**Brief**
The number of lines containing "addr" is the only answer wanted; work it out from the entries below.

[Opening Records to use section]

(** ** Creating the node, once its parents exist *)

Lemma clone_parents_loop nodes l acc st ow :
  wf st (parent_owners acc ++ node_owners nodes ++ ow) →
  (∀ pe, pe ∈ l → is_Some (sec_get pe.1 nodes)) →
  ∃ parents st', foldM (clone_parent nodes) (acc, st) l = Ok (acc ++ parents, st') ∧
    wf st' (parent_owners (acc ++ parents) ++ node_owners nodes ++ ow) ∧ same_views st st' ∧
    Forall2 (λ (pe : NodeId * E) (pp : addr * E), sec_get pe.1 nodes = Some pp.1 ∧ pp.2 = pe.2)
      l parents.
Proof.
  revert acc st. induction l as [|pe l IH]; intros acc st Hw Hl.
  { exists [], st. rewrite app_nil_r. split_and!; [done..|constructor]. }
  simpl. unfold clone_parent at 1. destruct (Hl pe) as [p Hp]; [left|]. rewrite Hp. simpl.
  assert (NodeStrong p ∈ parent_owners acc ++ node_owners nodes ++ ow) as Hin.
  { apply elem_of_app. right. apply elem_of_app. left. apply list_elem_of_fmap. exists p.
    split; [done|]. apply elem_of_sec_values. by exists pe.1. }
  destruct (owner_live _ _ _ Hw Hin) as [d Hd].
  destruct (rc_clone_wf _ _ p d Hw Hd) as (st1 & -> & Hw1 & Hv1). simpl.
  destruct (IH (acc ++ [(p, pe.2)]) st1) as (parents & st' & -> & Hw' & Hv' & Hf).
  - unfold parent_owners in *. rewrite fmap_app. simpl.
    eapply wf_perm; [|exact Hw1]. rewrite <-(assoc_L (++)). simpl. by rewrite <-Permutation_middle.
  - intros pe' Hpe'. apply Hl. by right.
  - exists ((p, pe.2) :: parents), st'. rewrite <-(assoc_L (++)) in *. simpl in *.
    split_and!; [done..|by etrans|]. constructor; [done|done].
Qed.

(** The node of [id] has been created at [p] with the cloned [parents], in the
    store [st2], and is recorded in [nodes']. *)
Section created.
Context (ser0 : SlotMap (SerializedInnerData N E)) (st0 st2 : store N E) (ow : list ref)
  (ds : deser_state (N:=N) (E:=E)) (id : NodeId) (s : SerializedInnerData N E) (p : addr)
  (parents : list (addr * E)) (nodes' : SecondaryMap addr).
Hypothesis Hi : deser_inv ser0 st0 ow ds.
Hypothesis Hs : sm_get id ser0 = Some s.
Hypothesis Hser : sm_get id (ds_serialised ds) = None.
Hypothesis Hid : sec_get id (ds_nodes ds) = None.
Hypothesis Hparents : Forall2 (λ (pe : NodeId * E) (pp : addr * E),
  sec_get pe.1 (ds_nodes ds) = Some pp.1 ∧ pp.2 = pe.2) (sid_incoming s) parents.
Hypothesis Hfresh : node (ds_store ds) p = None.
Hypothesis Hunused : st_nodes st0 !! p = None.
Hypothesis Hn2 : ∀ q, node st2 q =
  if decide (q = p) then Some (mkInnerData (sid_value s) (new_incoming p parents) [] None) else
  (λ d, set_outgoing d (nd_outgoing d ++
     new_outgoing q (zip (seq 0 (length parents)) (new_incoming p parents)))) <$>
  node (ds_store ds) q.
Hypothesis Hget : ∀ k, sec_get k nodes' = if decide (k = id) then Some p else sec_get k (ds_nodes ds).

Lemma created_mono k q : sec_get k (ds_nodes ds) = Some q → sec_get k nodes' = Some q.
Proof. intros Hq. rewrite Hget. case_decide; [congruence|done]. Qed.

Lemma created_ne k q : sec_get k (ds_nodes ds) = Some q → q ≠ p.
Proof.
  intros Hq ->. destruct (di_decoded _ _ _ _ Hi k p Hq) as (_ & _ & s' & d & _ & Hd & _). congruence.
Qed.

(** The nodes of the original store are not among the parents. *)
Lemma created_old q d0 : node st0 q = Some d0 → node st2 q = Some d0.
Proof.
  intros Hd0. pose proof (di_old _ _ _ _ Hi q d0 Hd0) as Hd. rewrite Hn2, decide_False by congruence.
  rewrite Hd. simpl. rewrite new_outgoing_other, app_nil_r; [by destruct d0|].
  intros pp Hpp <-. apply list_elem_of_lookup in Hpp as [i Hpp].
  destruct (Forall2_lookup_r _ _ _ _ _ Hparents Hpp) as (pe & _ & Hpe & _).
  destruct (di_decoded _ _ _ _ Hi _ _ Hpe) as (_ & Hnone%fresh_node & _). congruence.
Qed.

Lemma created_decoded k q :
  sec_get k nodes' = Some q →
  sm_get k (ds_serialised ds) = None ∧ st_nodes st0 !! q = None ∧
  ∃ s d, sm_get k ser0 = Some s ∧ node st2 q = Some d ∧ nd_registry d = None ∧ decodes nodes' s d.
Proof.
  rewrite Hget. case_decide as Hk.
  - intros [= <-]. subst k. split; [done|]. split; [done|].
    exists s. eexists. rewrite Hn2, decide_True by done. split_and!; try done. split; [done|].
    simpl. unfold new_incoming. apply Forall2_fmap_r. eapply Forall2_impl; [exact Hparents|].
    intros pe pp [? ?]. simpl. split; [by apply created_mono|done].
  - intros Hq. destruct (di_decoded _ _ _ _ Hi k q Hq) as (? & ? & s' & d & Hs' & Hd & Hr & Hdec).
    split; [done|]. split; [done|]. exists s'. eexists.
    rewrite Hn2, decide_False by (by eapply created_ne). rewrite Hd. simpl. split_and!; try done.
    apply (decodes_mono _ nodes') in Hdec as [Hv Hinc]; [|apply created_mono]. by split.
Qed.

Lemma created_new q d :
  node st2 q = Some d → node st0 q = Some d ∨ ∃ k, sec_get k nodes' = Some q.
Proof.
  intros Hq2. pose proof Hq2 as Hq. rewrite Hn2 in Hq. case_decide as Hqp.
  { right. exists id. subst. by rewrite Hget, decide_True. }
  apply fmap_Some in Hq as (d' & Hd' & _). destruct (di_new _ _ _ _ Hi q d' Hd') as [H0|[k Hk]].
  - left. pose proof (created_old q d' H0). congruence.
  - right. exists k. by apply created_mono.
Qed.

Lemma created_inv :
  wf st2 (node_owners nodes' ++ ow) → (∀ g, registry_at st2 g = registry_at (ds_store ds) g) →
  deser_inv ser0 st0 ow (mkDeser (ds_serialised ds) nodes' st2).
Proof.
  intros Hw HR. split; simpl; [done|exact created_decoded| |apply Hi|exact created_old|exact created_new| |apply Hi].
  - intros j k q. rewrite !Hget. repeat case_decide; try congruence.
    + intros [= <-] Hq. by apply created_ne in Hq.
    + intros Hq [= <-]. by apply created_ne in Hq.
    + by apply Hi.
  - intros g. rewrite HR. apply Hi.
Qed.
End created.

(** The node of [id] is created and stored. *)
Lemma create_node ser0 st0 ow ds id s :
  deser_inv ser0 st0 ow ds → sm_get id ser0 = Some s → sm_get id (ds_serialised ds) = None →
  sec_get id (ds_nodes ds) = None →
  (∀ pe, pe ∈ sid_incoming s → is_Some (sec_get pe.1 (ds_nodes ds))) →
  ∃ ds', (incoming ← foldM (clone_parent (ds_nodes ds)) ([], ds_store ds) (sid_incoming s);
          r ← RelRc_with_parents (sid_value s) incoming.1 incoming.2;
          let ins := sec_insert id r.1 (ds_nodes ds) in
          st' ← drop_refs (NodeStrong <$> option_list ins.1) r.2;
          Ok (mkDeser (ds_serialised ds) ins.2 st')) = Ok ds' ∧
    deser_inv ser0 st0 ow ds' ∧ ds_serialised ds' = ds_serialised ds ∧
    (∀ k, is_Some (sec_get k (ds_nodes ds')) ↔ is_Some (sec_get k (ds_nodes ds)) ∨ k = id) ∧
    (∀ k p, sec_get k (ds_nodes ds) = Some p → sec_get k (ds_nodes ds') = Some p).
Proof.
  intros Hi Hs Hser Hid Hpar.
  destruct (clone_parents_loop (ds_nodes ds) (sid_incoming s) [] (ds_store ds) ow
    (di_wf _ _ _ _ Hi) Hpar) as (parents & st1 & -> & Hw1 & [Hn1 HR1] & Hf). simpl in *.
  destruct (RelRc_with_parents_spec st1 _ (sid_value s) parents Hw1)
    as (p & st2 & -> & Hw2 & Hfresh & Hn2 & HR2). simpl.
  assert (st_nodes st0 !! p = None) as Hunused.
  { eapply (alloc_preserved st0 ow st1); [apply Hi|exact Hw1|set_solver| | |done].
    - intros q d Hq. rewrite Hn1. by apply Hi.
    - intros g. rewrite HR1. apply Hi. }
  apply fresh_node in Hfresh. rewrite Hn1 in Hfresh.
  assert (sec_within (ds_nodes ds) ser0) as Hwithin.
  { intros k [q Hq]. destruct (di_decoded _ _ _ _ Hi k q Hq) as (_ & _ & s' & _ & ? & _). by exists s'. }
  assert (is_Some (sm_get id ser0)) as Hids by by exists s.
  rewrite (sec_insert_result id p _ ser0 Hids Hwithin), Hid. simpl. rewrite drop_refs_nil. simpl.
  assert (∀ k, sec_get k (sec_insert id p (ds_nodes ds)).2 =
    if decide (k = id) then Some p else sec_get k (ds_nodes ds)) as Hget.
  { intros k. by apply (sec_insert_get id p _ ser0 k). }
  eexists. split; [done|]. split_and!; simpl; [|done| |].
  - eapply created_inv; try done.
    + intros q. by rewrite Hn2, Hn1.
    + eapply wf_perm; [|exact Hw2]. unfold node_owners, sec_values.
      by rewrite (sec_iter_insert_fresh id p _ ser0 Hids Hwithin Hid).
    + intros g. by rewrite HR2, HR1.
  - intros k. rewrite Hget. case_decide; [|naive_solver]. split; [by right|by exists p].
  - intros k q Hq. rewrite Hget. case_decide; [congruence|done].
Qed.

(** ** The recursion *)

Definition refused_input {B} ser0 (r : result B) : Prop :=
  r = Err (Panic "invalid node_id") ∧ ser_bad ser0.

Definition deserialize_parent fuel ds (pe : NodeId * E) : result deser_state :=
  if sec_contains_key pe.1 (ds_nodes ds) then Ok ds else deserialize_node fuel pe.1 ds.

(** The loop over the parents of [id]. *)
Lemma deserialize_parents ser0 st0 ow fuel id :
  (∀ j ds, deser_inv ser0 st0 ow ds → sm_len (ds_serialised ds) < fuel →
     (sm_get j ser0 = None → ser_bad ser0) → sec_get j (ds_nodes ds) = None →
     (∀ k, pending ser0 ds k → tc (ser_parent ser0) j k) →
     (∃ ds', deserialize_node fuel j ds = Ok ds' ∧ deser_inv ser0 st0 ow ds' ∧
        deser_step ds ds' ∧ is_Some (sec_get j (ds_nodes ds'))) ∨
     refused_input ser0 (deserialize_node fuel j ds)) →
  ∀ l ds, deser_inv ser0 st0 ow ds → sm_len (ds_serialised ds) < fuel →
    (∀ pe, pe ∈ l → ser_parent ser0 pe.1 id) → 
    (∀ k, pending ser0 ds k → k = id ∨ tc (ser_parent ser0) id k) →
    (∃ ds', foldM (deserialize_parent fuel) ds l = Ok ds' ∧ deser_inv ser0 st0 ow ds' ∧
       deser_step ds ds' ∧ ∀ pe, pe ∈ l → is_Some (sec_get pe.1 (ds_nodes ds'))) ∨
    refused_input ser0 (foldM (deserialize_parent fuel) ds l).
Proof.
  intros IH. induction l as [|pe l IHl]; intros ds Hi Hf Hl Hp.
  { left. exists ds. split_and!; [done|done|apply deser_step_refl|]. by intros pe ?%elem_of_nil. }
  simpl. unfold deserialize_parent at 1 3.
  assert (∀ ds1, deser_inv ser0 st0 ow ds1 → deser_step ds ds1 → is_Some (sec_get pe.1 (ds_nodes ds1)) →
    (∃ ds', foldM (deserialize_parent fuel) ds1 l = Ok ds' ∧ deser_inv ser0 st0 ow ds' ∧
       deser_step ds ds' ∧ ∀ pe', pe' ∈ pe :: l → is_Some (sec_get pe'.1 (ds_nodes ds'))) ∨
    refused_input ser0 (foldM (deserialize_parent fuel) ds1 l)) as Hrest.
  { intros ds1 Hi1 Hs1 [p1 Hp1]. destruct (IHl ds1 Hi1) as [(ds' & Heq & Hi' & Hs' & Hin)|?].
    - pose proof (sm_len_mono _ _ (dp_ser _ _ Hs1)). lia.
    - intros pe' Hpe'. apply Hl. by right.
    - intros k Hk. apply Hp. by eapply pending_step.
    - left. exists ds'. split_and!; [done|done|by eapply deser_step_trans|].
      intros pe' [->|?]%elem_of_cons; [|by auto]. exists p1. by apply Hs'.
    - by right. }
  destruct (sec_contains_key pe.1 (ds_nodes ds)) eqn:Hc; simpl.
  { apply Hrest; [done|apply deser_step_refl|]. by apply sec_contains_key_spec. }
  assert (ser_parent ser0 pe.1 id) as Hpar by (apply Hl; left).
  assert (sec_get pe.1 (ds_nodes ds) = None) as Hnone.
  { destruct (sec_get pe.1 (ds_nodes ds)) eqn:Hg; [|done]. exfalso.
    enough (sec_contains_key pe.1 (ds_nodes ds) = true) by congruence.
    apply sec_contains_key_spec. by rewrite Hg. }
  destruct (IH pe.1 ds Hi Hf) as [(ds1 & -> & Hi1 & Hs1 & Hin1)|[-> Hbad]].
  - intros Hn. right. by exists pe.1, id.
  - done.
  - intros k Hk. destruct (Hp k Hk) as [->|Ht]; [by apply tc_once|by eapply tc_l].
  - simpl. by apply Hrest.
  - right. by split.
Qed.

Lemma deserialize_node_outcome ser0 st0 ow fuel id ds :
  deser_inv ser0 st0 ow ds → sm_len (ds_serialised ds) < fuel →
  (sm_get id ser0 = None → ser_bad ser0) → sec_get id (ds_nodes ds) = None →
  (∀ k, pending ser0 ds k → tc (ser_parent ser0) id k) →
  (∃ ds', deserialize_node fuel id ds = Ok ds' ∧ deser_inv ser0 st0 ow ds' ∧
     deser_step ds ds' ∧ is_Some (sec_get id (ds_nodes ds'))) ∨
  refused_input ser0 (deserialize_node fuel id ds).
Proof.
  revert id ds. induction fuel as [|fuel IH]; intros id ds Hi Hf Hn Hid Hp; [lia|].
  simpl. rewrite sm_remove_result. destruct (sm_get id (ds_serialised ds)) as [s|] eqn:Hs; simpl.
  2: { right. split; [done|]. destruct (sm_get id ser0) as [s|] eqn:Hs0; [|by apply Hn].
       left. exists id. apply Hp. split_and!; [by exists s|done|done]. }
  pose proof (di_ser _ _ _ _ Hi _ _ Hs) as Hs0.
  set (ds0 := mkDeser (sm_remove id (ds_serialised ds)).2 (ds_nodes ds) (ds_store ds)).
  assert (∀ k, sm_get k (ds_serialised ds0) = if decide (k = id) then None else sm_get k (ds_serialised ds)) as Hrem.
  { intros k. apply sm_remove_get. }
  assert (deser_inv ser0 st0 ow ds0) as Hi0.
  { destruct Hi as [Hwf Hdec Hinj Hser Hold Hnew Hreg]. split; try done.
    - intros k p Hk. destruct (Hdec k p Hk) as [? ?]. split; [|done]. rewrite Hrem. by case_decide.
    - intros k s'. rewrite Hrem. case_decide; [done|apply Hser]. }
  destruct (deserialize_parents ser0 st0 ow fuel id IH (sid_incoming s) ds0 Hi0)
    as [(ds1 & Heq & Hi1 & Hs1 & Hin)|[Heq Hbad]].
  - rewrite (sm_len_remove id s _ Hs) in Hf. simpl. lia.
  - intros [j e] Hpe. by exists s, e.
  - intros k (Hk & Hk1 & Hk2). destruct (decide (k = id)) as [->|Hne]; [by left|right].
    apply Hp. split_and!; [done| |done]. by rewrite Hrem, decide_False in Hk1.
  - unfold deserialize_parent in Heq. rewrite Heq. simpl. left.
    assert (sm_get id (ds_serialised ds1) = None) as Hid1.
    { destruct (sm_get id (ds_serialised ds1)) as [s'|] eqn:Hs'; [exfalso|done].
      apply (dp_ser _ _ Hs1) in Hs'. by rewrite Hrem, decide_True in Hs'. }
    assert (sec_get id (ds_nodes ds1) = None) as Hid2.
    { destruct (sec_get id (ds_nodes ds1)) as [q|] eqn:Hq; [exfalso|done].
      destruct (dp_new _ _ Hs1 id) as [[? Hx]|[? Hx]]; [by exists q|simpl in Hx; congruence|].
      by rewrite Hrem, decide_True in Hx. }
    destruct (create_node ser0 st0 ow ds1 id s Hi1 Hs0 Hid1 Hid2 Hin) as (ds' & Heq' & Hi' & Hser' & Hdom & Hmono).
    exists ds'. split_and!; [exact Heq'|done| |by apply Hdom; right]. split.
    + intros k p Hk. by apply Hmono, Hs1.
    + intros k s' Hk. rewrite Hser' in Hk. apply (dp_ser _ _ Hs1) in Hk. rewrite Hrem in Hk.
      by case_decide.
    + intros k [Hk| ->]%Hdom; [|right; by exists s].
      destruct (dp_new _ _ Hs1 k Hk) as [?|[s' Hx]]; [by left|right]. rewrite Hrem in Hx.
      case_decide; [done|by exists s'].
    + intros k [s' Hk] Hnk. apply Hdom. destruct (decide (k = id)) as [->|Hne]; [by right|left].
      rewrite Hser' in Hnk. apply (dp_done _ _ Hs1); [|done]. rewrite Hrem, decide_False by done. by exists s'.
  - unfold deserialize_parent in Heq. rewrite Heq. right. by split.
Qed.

[Closing Records to use section]

**Result of the exercise**
4